SOLE SURVIVOR by Dean Koontz

“Who came to his door in the middle of the night?”

“A witness,” Barbara said.

“To the crash?”

“Supposedly.”

She looked at him but then quickly returned her attention to the rain-swept highway.

In the context of what Joe had told her, this recollection seemed by the moment to grow more disturbing to Barbara. Her eyes pinched at the corners, as if she were straining to see not through the downpour but more clearly into the past, and her lips pressed together as she debated whether to say more.

“A witness to the crash,” Joe prompted.

“I can’t remember why, of all places, she went to this ranch house or what she wanted there.”

“She?”

“The woman who claimed to have seen the plane go down.”

“There’s something more,” Joe said.

“Yeah. As I recall… she was a black woman.”

His breath went stale in his lungs, but at last he exhaled and said, “Did she give this rancher her name?”

“I don’t know.”

“If she did, I wonder if he’d remember it.”

At the turnoff from the state route, the entrance road to the ranch was flanked by tall white posts that supported an overhead sign bearing graceful green letters on a white background: LOOSE CHANGE RANCH. Under those three words, in smaller letters and in script: Jeff and Mercy Ealing. The gate stood open.

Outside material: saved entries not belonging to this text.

(* ===== verification/RtRuntime.v ===== *)
(** * Runtime is conserved (sched_rt.c, src/indwriterups/project1)

    Borrowing moves runtime between the queues of a root domain: none is made and
    none is lost, and a queue that lends keeps what it has used.  A queue that
    leaves takes back its share, so that the check at its end never fires. *)

From S2P Require Import Prelude RtState RtBandwidth RtView.

Local Open Scope Z_scope.

Section runtime.
Context `{RtEnv}.

(** The runtime of a queue, nothing for a queue whose runtime is unlimited. *)
Definition finite_runtime (s : sys) (i : nat) : Z :=
  if decide (rt_runtime (rt_of s i) = RUNTIME_INF) then 0 else rt_runtime (rt_of s i).

(** The share a queue has a claim on. *)
Definition claim (s : sys) (i : nat) : Z :=
  if decide (rt_runtime (rt_of s i) = RUNTIME_INF) then 0 else bw_runtime (bw s).

Definition total_runtime (s : sys) : Z := sum_of (finite_runtime s) (span (rd s)).
Definition total_claim (s : sys) : Z := sum_of (claim s) (span (rd s)).

(** The runtimes are sane and add up to what the queues have a claim on; the
    numbers are too small to wrap. *)
Record bw_ok (s : sys) : Prop := {
  bo_span : NoDup (span (rd s));
  bo_small : Z.of_nat (length (span (rd s))) * bw_runtime (bw s) < 2 ^ 62;
  bo_bw : 0 <= bw_runtime (bw s);
  bo_period : 0 <= bw_period (bw s) < 2 ^ 62;
  bo_runtime i : i ∈ span (rd s) → rt_runtime (rt_of s i) ≠ RUNTIME_INF → 0 <= rt_runtime (rt_of s i);
  bo_time i : 0 <= rt_time (rt_of s i) < 2 ^ 62;
  bo_total : total_runtime s = total_claim s;
}.

Lemma finite_nonneg s i : bw_ok s → i ∈ span (rd s) → 0 <= finite_runtime s i.
Proof. intros Hb Hi. unfold finite_runtime. case_decide; [done|]. by apply (bo_runtime _ Hb). Qed.

Lemma bw_small s i : bw_ok s → i ∈ span (rd s) → bw_runtime (bw s) < 2 ^ 62.
Proof.
  intros Hb Hi. pose proof (bo_small _ Hb). pose proof (bo_bw _ Hb).
  destruct (span (rd s)) as [|x l]; [set_solver|]. cbn [length] in *. nia.
Qed.

(** No runtime exceeds the sum of all claims, so nothing wraps. *)
Lemma runtime_small s i :
  bw_ok s → i ∈ span (rd s) → rt_runtime (rt_of s i) ≠ RUNTIME_INF → 0 <= rt_runtime (rt_of s i) < 2 ^ 62.
Proof.
  intros Hb Hi Hn. split; [by apply (bo_runtime _ Hb)|].
  pose proof (sum_of_elem (finite_runtime s) _ i (λ j, finite_nonneg s j Hb) Hi) as He.
  change (sum_of (finite_runtime s) (span (rd s))) with (total_runtime s) in He. rewrite (bo_total _ Hb) in He.
  unfold finite_runtime in He. rewrite decide_False in He by done.
  pose proof (sum_of_bound (claim s) (span (rd s)) (bw_runtime (bw s))) as Hc.
  unfold total_claim in He. pose proof (bo_small _ Hb). pose proof (bo_bw _ Hb).
  assert (∀ j, j ∈ span (rd s) → claim s j <= bw_runtime (bw s)) as Hcl by (intros j _; unfold claim; case_decide; lia).
  specialize (Hc Hcl). lia.
Qed.

Lemma small_not_inf x : x < 2 ^ 62 → x ≠ RUNTIME_INF.
Proof. intros Hx ->. by apply (Z.lt_irrefl RUNTIME_INF), Z.lt_trans with (2 ^ 62). Qed.

(** ** Moving runtime from a queue to another *)

(** Queue [i] gives [d] to queue [c]; nothing else about runtimes changes. *)
Record lends (i c : nat) (d : Z) (s s' : sys) : Prop := {
  le_rd : rd s' = rd s;
  le_bw : bw s' = bw s;
  le_time j : rt_time (rt_of s' j) = rt_time (rt_of s j);
  le_i : rt_runtime (rt_of s' i) = rt_runtime (rt_of s i) - d;
  le_c : rt_runtime (rt_of s' c) = rt_runtime (rt_of s c) + d;
  le_other j : j ≠ i → j ≠ c → rt_runtime (rt_of s' j) = rt_runtime (rt_of s j);
}.

Lemma lends_ok i c d s s' :
  bw_ok s → lends i c d s s' → i ≠ c → i ∈ span (rd s) → c ∈ span (rd s) →
  rt_runtime (rt_of s i) ≠ RUNTIME_INF → rt_runtime (rt_of s c) ≠ RUNTIME_INF →
  0 <= rt_runtime (rt_of s i) - d → 0 <= rt_runtime (rt_of s c) + d → bw_ok s'.
Proof.
  intros Hb Hl Hic Hi Hc Hni Hnc H1 H2.
  pose proof (runtime_small s i Hb Hi Hni). pose proof (runtime_small s c Hb Hc Hnc).
  assert (∀ x, 0 <= x < 2 ^ 63 → x ≠ RUNTIME_INF) as Hfin.
  { intros x Hx ->. unfold RUNTIME_INF in Hx. lia. }
  assert (rt_runtime (rt_of s' i) ≠ RUNTIME_INF) as Hni' by (rewrite (le_i _ _ _ _ _ Hl); apply Hfin; lia).
  assert (rt_runtime (rt_of s' c) ≠ RUNTIME_INF) as Hnc' by (rewrite (le_c _ _ _ _ _ Hl); apply Hfin; lia).
  destruct Hb as [? ? ? ? Hrt ? Htot].
  assert (total_claim s' = total_claim s) as Hcl.
  { unfold total_claim. rewrite (le_rd _ _ _ _ _ Hl). apply sum_of_ext. intros j _. unfold claim.
    rewrite (le_bw _ _ _ _ _ Hl). destruct (decide (j = i)) as [->|]; [by rewrite !decide_False|].
    destruct (decide (j = c)) as [->|]; [by rewrite !decide_False|]. by rewrite (le_other _ _ _ _ _ Hl). }
  assert (total_runtime s' = total_runtime s) as Hrs.
  { unfold total_runtime. rewrite (le_rd _ _ _ _ _ Hl).
    set (mid := λ j, if decide (j = i) then finite_runtime s i - d else finite_runtime s j).
    rewrite (sum_of_delta mid (finite_runtime s') _ c d); [|done|done| |].
    - rewrite (sum_of_delta (finite_runtime s) mid _ i (- d)); [lia|done|done| |].
      + unfold mid. rewrite decide_True by done. lia.
      + intros j Hj. unfold mid. by rewrite decide_False.
    - unfold mid, finite_runtime. rewrite !decide_False by done. apply (le_c _ _ _ _ _ Hl).
    - intros j Hj. unfold mid, finite_runtime. destruct (decide (j = i)) as [->|].
      + rewrite !decide_False by done. apply (le_i _ _ _ _ _ Hl).
      + by rewrite (le_other _ _ _ _ _ Hl). }
  split; rewrite ?(le_rd _ _ _ _ _ Hl), ?(le_bw _ _ _ _ _ Hl); try done.
  - intros j Hj Hn. destruct (decide (j = i)) as [->|]; [rewrite (le_i _ _ _ _ _ Hl); lia|].
    destruct (decide (j = c)) as [->|]; [rewrite (le_c _ _ _ _ _ Hl); lia|].
    rewrite (le_other _ _ _ _ _ Hl) in Hn |- * by done. by apply Hrt.
  - intros j. by rewrite (le_time _ _ _ _ _ Hl).
  - by rewrite Hrs, Hcl.
Qed.

Lemma rt_time_upd c x s j : rt_time (rt_of (upd_rt c (set_rt_runtime x) s) j) = rt_time (rt_of s j).
Proof. rewrite rt_of_upd_rt. by case_decide; subst. Qed.

Lemma rt_runtime_upd c x s j :
  rt_runtime (rt_of (upd_rt c (set_rt_runtime x) s) j) = if decide (j = c) then x else rt_runtime (rt_of s j).
Proof. rewrite rt_of_upd_rt. by case_decide; subst. Qed.

Lemma upd_lends i c d s x y :
  i ≠ c → x = rt_runtime (rt_of s i) - d → y = rt_runtime (rt_of s c) + d →
  lends i c d s (upd_rt c (set_rt_runtime y) (upd_rt i (set_rt_runtime x) s)).
Proof.
  intros Hic -> ->. split; try done.
  - intros j. by rewrite !rt_time_upd.
  - by rewrite !rt_runtime_upd, decide_False, decide_True.
  - by rewrite !rt_runtime_upd, decide_True.
  - intros j Hi Hc. by rewrite !rt_runtime_upd, !decide_False.
Qed.

(** ** Borrowing *)

(** How queue [c] may have borrowed: the settings and the used times are the same,
    lenders keep what they used, and [c] has gained, up to the period. *)
Record borrowed (c : nat) (s s' : sys) : Prop := {
  bd_rd : rd s' = rd s;
  bd_bw : bw s' = bw s;
  bd_time j : rt_time (rt_of s' j) = rt_time (rt_of s j);
  bd_keeps j : j ≠ c → rt_time (rt_of s j) <= rt_runtime (rt_of s j) → rt_time (rt_of s' j) <= rt_runtime (rt_of s' j);
  bd_limited j : rt_runtime (rt_of s' j) = RUNTIME_INF ↔ rt_runtime (rt_of s j) = RUNTIME_INF;
  bd_gain : rt_runtime (rt_of s c) <= bw_period (bw s) →
    rt_runtime (rt_of s c) <= rt_runtime (rt_of s' c) <= bw_period (bw s);
}.

Lemma borrowed_refl c s : borrowed c s s.
Proof. split; try done; lia. Qed.

Lemma borrowed_trans c s1 s2 s3 : borrowed c s1 s2 → borrowed c s2 s3 → borrowed c s1 s3.
Proof.
  intros [E1 E2 E3 E4 E5 E6] [F1 F2 F3 F4 F5 F6]. split.
  - by rewrite F1.
  - by rewrite F2.
  - intros j. by rewrite F3.
  - intros j Hj Hle. by apply F4, E4.
  - intros j. by rewrite F5.
  - intros Hle. rewrite E2 in F6. specialize (E6 Hle). specialize (F6 ltac:(lia)). lia.
Qed.

(** What a queue takes from another that has runtime to spare. *)
Definition share (c i : nat) (w : Z) (s : sys) : Z :=
  let d := (rt_runtime (rt_of s i) - rt_time (rt_of s i)) / w in
  if decide (bw_period (bw s) < rt_runtime (rt_of s c) + d) then bw_period (bw s) - rt_runtime (rt_of s c) else d.

Lemma div_between x w : 0 <= x → 0 < w → 0 <= x / w <= x.
Proof. intros Hx Hw. split; [by apply Z.div_pos|]. apply Z.div_le_upper_bound; nia. Qed.

Lemma share_range c i w s :
  bw_ok s → 0 < w → rt_time (rt_of s i) < rt_runtime (rt_of s i) →
  share c i w s <= rt_runtime (rt_of s i) - rt_time (rt_of s i) ∧
  (share c i w s < 0 → bw_period (bw s) < rt_runtime (rt_of s c)) ∧
  (rt_runtime (rt_of s c) <= bw_period (bw s) → 0 <= share c i w s ∧ rt_runtime (rt_of s c) + share c i w s <= bw_period (bw s)) ∧
  (share c i w s < 0 → share c i w s = bw_period (bw s) - rt_runtime (rt_of s c)).
Proof.
  intros Hb Hw Hlt. unfold share. set (x := rt_runtime (rt_of s i) - rt_time (rt_of s i)).
  assert (0 <= x / w <= x) as Hx.
  { apply div_between; lia. }
  cbv zeta. case_decide; lia.
Qed.

(** One lender of [do_balance_runtime]. *)
Lemma borrow_step c i w s :
  bw_ok s → 0 < w → i ≠ c → i ∈ span (rd s) → c ∈ span (rd s) →
  rt_runtime (rt_of s i) ≠ RUNTIME_INF → rt_runtime (rt_of s c) ≠ RUNTIME_INF →
  rt_time (rt_of s i) < rt_runtime (rt_of s i) →
  let d := share c i w s in
  let s' := upd_rt c (set_rt_runtime (rt_runtime (rt_of s c) + d)) (upd_rt i (set_rt_runtime (rt_runtime (rt_of s i) - d)) s) in
  bw_ok s' ∧ borrowed c s s'.
Proof.
  intros Hb Hw Hic Hi Hc Hni Hnc Hlt d s'. destruct (share_range c i w s Hb Hw Hlt) as (H1' & _ & H3' & H4').
  fold d in H1', H3', H4'.
  pose proof (runtime_small s i Hb Hi Hni). pose proof (runtime_small s c Hb Hc Hnc).
  pose proof (bo_time _ Hb i). pose proof (bo_period _ Hb).
  pose proof (upd_lends i c d s _ _ Hic eq_refl eq_refl) as Hl. fold s' in Hl.
  assert (0 <= rt_runtime (rt_of s c) + d) as Hpos by lia.
  pose proof (lends_ok i c d s s' Hb Hl Hic Hi Hc Hni Hnc ltac:(lia) Hpos) as Hb'.
  split; [done|]. split; try apply Hl.
  - intros j Hj Hle. rewrite (le_time _ _ _ _ _ Hl). destruct (decide (j = i)) as [->|]; [rewrite (le_i _ _ _ _ _ Hl); lia|].
    by rewrite (le_other _ _ _ _ _ Hl).
  - intros j. destruct (decide (j = i)) as [->|]; [|destruct (decide (j = c)) as [->|]; [|by rewrite (le_other _ _ _ _ _ Hl)]].
    + rewrite (le_i _ _ _ _ _ Hl). split; [|done]. unfold RUNTIME_INF. lia.
    + rewrite (le_c _ _ _ _ _ Hl). split; [|done]. unfold RUNTIME_INF. lia.
  - rewrite (le_c _ _ _ _ _ Hl). lia.
Qed.

Lemma balance_loop_ok c w cpus more s :
  bw_ok s → 0 < w < 2 ^ 32 → c ∈ span (rd s) → cpus ⊆ span (rd s) → rt_runtime (rt_of s c) ≠ RUNTIME_INF →
  bw_ok (snd (balance_loop c w cpus more s)) ∧ borrowed c s (snd (balance_loop c w cpus more s)).
Proof.
  revert more s. induction cpus as [|i cpus IH]; intros more s Hb Hw Hc Hsub Hnc; cbn -[s64 u64].
  { split; [done|apply borrowed_refl]. }
  assert (cpus ⊆ span (rd s)) as Hsub' by set_solver. assert (i ∈ span (rd s)) as Hi by set_solver.
  case_decide as Hic; [by apply IH|]. case_decide as Hni; [by apply IH|].
  pose proof (runtime_small s i Hb Hi Hni). pose proof (runtime_small s c Hb Hc Hnc).
  pose proof (bo_time _ Hb i). pose proof (bo_period _ Hb).
  rewrite (wrap_s_small 64 (rt_runtime (rt_of s i) - _)) by lia.
  case_decide as Hd; [|by apply IH].
  rewrite (wrap_u_small 64 (rt_runtime (rt_of s i) - _)) by lia. unfold sched_rt_runtime, sched_rt_period.
  destruct (share_range c i w s Hb ltac:(lia) ltac:(lia)) as (Hs1 & _ & Hs3 & Hs4).
  set (d0 := (rt_runtime (rt_of s i) - rt_time (rt_of s i)) / w) in *.
  assert (0 <= d0 <= rt_runtime (rt_of s i) - rt_time (rt_of s i)) as Hd0.
  { apply div_between; lia. }
  rewrite (wrap_u_small 64 (rt_runtime (rt_of s c) + d0)) by lia.
  rewrite (wrap_s_small 64 (bw_period (bw s) - _)) by lia.
  change (if decide (bw_period (bw s) < rt_runtime (rt_of s c) + d0) then bw_period (bw s) - rt_runtime (rt_of s c) else d0)
    with (share c i w s).
  set (d := share c i w s) in *. rewrite !wrap_u_small by lia.
  destruct (borrow_step c i w s Hb ltac:(lia) Hic Hi Hc Hni Hnc ltac:(lia)) as [Hb' Hbd]. fold d in Hb', Hbd.
  cbv zeta in Hb', Hbd. set (s' := upd_rt c _ (upd_rt i _ s)) in *.
  case_decide; cbn [snd]; [done|].
  destruct (IH true s') as [? ?]; try done; [by rewrite (bd_rd _ _ _ Hbd)..|by rewrite (bd_limited _ _ _ Hbd)|].
  split; [done|]. by eapply borrowed_trans.
Qed.

(** C12: borrowing conserves the runtime of the root domain; whoever lends keeps what
    it has used, and the borrower ends with no more than the period. *)
Theorem balance_conserves c s :
  bw_ok s → c ∈ span (rd s) → rt_runtime (rt_of s c) ≠ RUNTIME_INF → Z.of_nat (length (span (rd s))) < 2 ^ 32 →
  let s' := snd (do_balance_runtime c s) in
  bw_ok s' ∧ total_runtime s' = total_runtime s ∧ borrowed c s s'.
Proof.
  intros Hb Hc Hnc Hlen s'. unfold s', do_balance_runtime.
  destruct (balance_loop_ok c (Z.of_nat (length (span (rd s)))) (span (rd s)) false s Hb) as [Hb' Hbd]; try done.
  { destruct (span (rd s)); [set_solver|cbn in *; lia]. }
  split; [done|]. split; [|done]. rewrite (bo_total _ Hb'), (bo_total _ Hb). unfold total_claim.
  rewrite (bd_rd _ _ _ Hbd). apply sum_of_ext. intros i _. unfold claim. rewrite (bd_bw _ _ _ Hbd).
  destruct (decide (rt_runtime (rt_of s i) = RUNTIME_INF)) as [E|E].
  - rewrite decide_True; [done|]. by apply (bd_limited _ _ _ Hbd).
  - rewrite decide_False; [done|]. by rewrite (bd_limited _ _ _ Hbd).
Qed.

End runtime.
(* ===== verification/SchedWake.v ===== *)
(** * Waking tasks and switching between them (sched.c, src/indwriterups/project1)

    A task that is woken up is put on a run queue at once or, when the queue is
    another processor's, left in that processor's list of tasks to wake, with an
    interrupt sent.  [schedule] takes a task that sleeps off its queue, chooses the
    next and switches to it.  The functions are what the processor [this_cpu] does;
    what others do while a lock is awaited is in the environment. *)

From S2P Require Import Prelude RtState RtBandwidth RtQueue SchedCore RtPush SchedPolicy.

Local Open Scope Z_scope.

(** What the code relies on outside its file: a feature bit, handlers of other
    classes, signals, workers, block plugs and address spaces, and what other
    processors do before the lock of a task (its [pi_lock]) or of a queue is
    obtained, before the exchange of the head of a wake list, and while one waits
    for a task to leave its processor. *)
Class WakeEnv `{PolicyEnv} := {
  ttwu_queue_feature : bool;
  other_task_waking : sclass → option (nat → sys → sys);
  before_pi_lock : nat → sys → sys;
  before_rq_lock : nat → sys → sys;
  before_cmpxchg : nat → sys → sys;
  cpu_relax : nat → sys → sys;
  pi_trylock : sys → nat → bool;
  signal_pending_state : sys → nat → Z → bool;
  wq_worker : nat → bool;
  wq_worker_sleeping : nat → nat → sys → option nat;
  blk_needs_flush_plug : sys → nat → bool;
  blk_schedule_flush_plug : nat → sys → sys;
  idle_balance : nat → sys → sys;
  cfs_nr_running : sys → nat → Z;
  mmdrop : nat → sys → sys;
}.

Section wake.
Context `{WakeEnv}.

(** Bounds: the passes of pushing, the turns of waiting for a task to leave its
    processor, and the tries of the exchange. *)
Variables (fuel turns tries : nat).

(** ** Waking up *)

(** The averages of idle times are not modelled. *)
Definition ttwu_do_wakeup (c p : nat) (s : sys) : res sys :=
  let s := check_preempt_curr fuel c p s in
  let s := upd_task p (set_state TASK_RUNNING) s in
  match c_task_woken (class_of fuel s p) with Some f => f c p s | None => Ok s end.

(** The counts of uninterruptible tasks are not modelled, nor is the flag
    ENQUEUE_WAKING, which another class reads. *)
Definition ttwu_do_activate (c p : nat) (s : sys) : res sys :=
  let s := ttwu_activate c p true s in
  ttwu_do_wakeup c p s.

(** The boolean is the value returned. *)
Definition ttwu_remote (p : nat) (s : sys) : res (bool * sys) :=
  let s := before_lock p s in
  if on_rq (tasks s p) then
    s ← ttwu_do_wakeup (task_cpu (tasks s p)) p s;
    Ok (true, s)
  else Ok (false, s).

Fixpoint ttwu_pending_loop (c : nat) (l : list nat) (s : sys) : res sys :=
  match l with
  | [] => Ok s
  | p :: l' => s ← ttwu_do_activate c p s; ttwu_pending_loop c l' s
  end.

Definition sched_ttwu_do_pending (l : list nat) (s : sys) : res sys :=
  let c := this_cpu s in
  let s := before_rq_lock c s in
  ttwu_pending_loop c l s.

Definition sched_ttwu_pending (s : sys) : res sys :=
  let c := this_cpu s in
  let l := wake_list (rqs s c) in
  let s := upd_rq c (set_wake_list []) s in
  match l with [] => Ok s | _ => sched_ttwu_do_pending l s end.

(** The interrupt has arrived. *)
Definition scheduler_ipi (s : sys) : res sys :=
  let c := this_cpu s in
  let s := upd_rq c (set_resched_ipi false) s in
  let l := wake_list (rqs s c) in
  let s := upd_rq c (set_wake_list []) s in
  match l with [] => Ok s | _ => sched_ttwu_do_pending l s end.

(** [next] is the list whose head was read last; the exchange compares heads. *)
Fixpoint ttwu_push (tries : nat) (p c : nat) (next : list nat) (s : sys) : res (list nat * sys) :=
  match tries with
  | O => Out
  | S tries' =>
      let old := next in
      let s := before_cmpxchg c s in
      let next := wake_list (rqs s c) in
      if decide (head next = head old) then Ok (next, upd_rq c (set_wake_list (p :: next)) s)
      else ttwu_push tries' p c next s
  end.

Definition ttwu_queue_remote (p c : nat) (s : sys) : res sys :=
  '(next, s) ← ttwu_push tries p c (wake_list (rqs s c)) s;
  Ok (match next with [] => upd_rq c (set_resched_ipi true) s | _ => s end).

Definition ttwu_queue (p c : nat) (s : sys) : res sys :=
  if ttwu_queue_feature && negb (bool_decide (c = this_cpu s)) then ttwu_queue_remote p c s
  else
    let s := before_rq_lock c s in
    ttwu_do_activate c p s.

(** The loop that waits for the processor of [p] to be done with it. *)
Fixpoint wait_on_cpu (turns : nat) (p : nat) (s : sys) : res sys :=
  if on_cpu (tasks s p) then
    match turns with O => Out | S turns' => wait_on_cpu turns' p (cpu_relax p s) end
  else Ok s.

Definition task_waking (p : nat) (s : sys) : sys :=
  match sched_class (tasks s p) with
  | rt_sched_class => s
  | k => match other_task_waking k with Some f => f p s | None => s end
  end.

(** From the point where the task is known to be asleep and off its processor. *)
Definition ttwu_place (p : nat) (s : sys) : res sys :=
  let s := upd_task p (set_state TASK_WAKING) s in
  let s := task_waking p s in
  let '(c, s) := select_task_rq fuel p true s in
  let s := if decide (task_cpu (tasks s p) ≠ c) then set_task_cpu p c s else s in
  ttwu_queue p c s.

(** Statistics and load contributions are not modelled. *)
Definition try_to_wake_up (p : nat) (mask : Z) (s : sys) : res (bool * sys) :=
  let s := before_pi_lock p s in
  if decide (Z.land (state (tasks s p)) mask = 0) then Ok (false, s)
  else
    '((remote, s) : bool * sys) ← (if on_rq (tasks s p) then ttwu_remote p s else Ok (false, s));
    if remote then Ok (true, s)
    else
      s ← wait_on_cpu turns p s;
      s ← ttwu_place p s;
      Ok (true, s).

Definition try_to_wake_up_local (p : nat) (s : sys) : res sys :=
  let c := task_cpu (tasks s p) in
  if decide (c ≠ this_cpu s) then Bug
  else if decide (p = current s) then Bug
  else
    let s := if pi_trylock s p then s else before_rq_lock c (before_pi_lock p s) in
    if decide (Z.land (state (tasks s p)) TASK_NORMAL = 0) then Ok s
    else
      let s := if on_rq (tasks s p) then s else ttwu_activate c p true s in
      ttwu_do_wakeup c p s.

Definition wake_up_process (p : nat) (s : sys) : res (bool * sys) := try_to_wake_up p TASK_ALL s.

Definition wake_up_state (p : nat) (mask : Z) (s : sys) : res (bool * sys) := try_to_wake_up p mask s.

(** ** Switching *)

Definition prepare_lock_switch (next : nat) (s : sys) : sys := upd_task next (set_on_cpu true) s.

Definition finish_lock_switch (prev : nat) (s : sys) : sys := upd_task prev (set_on_cpu false) s.

(** Notifiers and events are not modelled. *)
Definition prepare_task_switch (c prev next : nat) (s : sys) : sys := prepare_lock_switch next s.

(** The end of a dead task is not modelled. *)
Definition finish_task_switch (c prev : nat) (s : sys) : sys :=
  let mm := prev_mm (rqs s c) in
  let s := upd_rq c (set_prev_mm None) s in
  let s := finish_lock_switch prev s in
  match mm with Some m => mmdrop m s | None => s end.

(** The address spaces; [Bug] is a null pointer that is dereferenced. *)
Definition switch_address_space (c prev next : nat) (s : sys) : res sys :=
  let oldmm := active_mm (tasks s prev) in
  s ← match mm (tasks s next) with
      | None =>
          match oldmm with
          | Some m => Ok (upd_mm_count m (λ n, s32 (n + 1)) (upd_task next (set_active_mm oldmm) s))
          | None => Bug
          end
      | Some _ => Ok s
      end;
  Ok (match mm (tasks s prev) with
      | None => upd_rq c (set_prev_mm oldmm) (upd_task prev (set_active_mm None) s)
      | Some _ => s
      end).

(** What the processor does from the switch on, it does as [next]. *)
Definition context_switch (c prev next : nat) (s : sys) : res sys :=
  let s := prepare_task_switch c prev next s in
  s ← switch_address_space c prev next s;
  Ok (finish_task_switch c prev s).

Definition schedule_tail (prev : nat) (s : sys) : res sys :=
  let c := this_cpu s in
  let s := finish_task_switch c prev s in
  post_schedule_core fuel c s.

(** ** The scheduler *)

(** [prev] leaves its queue when it is going to sleep. *)
Definition schedule_sleep (c prev : nat) (s : sys) : res sys :=
  if negb (bool_decide (state (tasks s prev) = 0)) && negb (preempt_active (tasks s prev)) then
    if signal_pending_state s prev (state (tasks s prev)) then Ok (upd_task prev (set_state TASK_RUNNING) s)
    else
      let s := deactivate_task c prev s in
      let s := upd_task prev (set_on_rq false) s in
      s ← (if wq_worker prev then
             match wq_worker_sleeping prev c s with Some q => try_to_wake_up_local q s | None => Ok s end
           else Ok s);
      Ok (if blk_needs_flush_plug s prev then blk_schedule_flush_plug prev s else s)
  else Ok s.

(** The next task is chosen and, unless it is [prev], switched to. *)
Definition schedule_switch (c prev : nat) (s : sys) : res sys :=
  s ← pre_schedule fuel c prev s;
  let s := if decide (nr_running (rqs s c) = 0) then idle_balance c s else s in
  let s := put_prev_task fuel c prev s in
  '(next, s) ← pick_next_task fuel (bool_decide (nr_running (rqs s c) = cfs_nr_running s c)) c s;
  let s := upd_task prev (set_need_resched false) s in
  let s := upd_rq c (set_skip_clock_update 0) s in
  if decide (prev ≠ next) then
    let s := upd_rq c (set_curr next) s in
    context_switch c prev next s
  else Ok s.

(** Once from the label [need_resched]; checks, timers and statistics are not
    modelled.  The switch has released the lock of the queue. *)
Definition schedule_pass (s : sys) : res sys :=
  let c := this_cpu s in
  let prev := curr (rqs s c) in
  let s := before_rq_lock c s in
  s ← schedule_sleep c prev s;
  s ← schedule_switch c prev s;
  let s := before_rq_lock c s in
  post_schedule_core fuel c s.

(** The processor goes round as long as the task it runs is to be rescheduled. *)
Fixpoint schedule (passes : nat) (s : sys) : res sys :=
  match passes with
  | O => Out
  | S passes' =>
      s ← schedule_pass s;
      if need_resched (tasks s (current s)) then schedule passes' s else Ok s
  end.

Definition sys_sched_yield (passes : nat) (s : sys) : res sys :=
  let c := this_cpu s in
  let s := before_rq_lock c s in
  let s := c_yield_task (class_of fuel s (current s)) c s in
  schedule passes s.

Definition yield (passes : nat) (s : sys) : res sys :=
  sys_sched_yield passes (upd_task (current s) (set_state TASK_RUNNING) s).

Definition should_resched (s : sys) : bool :=
  need_resched (tasks s (current s)) && negb (preempt_active (tasks s (current s))).

(** Up to the point where another task runs: PREEMPT_ACTIVE is set until the task
    runs again. *)
Definition __cond_resched (passes : nat) (s : sys) : res sys :=
  schedule passes (upd_task (current s) (set_preempt_active true) s).

Definition _cond_resched (passes : nat) (s : sys) : res (bool * sys) :=
  if should_resched s then s ← __cond_resched passes s; Ok (true, s) else Ok (false, s).

End wake.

The oiled-gravel lane was flanked by white ranch fencing that divided the fields into smaller pastures. They passed a big riding ring, exercise yards, and numerous white stables trimmed in green.

Barbara said, “I wasn’t here last year, but one of my people gave me a report on it. Coming back to me now… It’s a horse ranch. They breed and race quarter horses. Also breed and sell some show horses like Arabians, I think.”

The pasture grass, alternately churned by wind and flattened by the pounding rain, was not currently home to any horses. The riding ring and the exercise yards were deserted.

In some of the stables, the top of the Dutch door at each stall was open. Here and there, from the safety of their quarters, horses peered out at the storm. Some were nearly as dark as the spaces in which they stood, but others were pale or dappled.

The large and handsome ranch house, white clapboard with green shutters, framed by groupings of aspens, had the deepest front porch that Joe had ever seen. Under the heavy cape of gloom thrown down by the thunderheads, a yellow glow as welcoming as hearth light filled, many of the windows.

Barbara parked in the driveway turnaround. She and Joe ran through the rain—previously as warm as bath water but now cooler—to the screened porch. The door swung inward with a creak of hinges and the singing of a worn tension spring, sounds so rounded in tone that they were curiously pleasing; they spoke of time passed at a gentle pace, of gracious neglect rather than dilapidation.

The porch furniture was white wicker with green cushions, and ferns cascaded from wrought-iron stands.

The house door stood open, and a man of about sixty, in a black rain slicker, waited to one side on the porch. The weather-thickened skin of his sun-darkened face was well creased and patinaed like the leather of a long-used saddlebag. His blue eyes were as quick and friendly as his smile. He raised his voice to be heard above the drumming of the rain on the roof. “Mornin’. Good day for ducks.”

“Are you Mr. Ealing?” Barbara asked.

“That would be me,” said another man in a black slicker as he appeared in the open doorway.

He was six inches taller and twenty years younger than the man who had commented on the weather. But a life on horseback, in hot sun and dry wind and the nip of winter, had already begun to abrade the smooth hard planes of youth and bless him with a pleasantly worn and appealing face that spoke of deep experience and rural wisdom.

Barbara introduced herself and Joe, implying that she still worked for the Safety Board and that Joe was her associate.

“You poking into that after a whole year?” Ealing asked.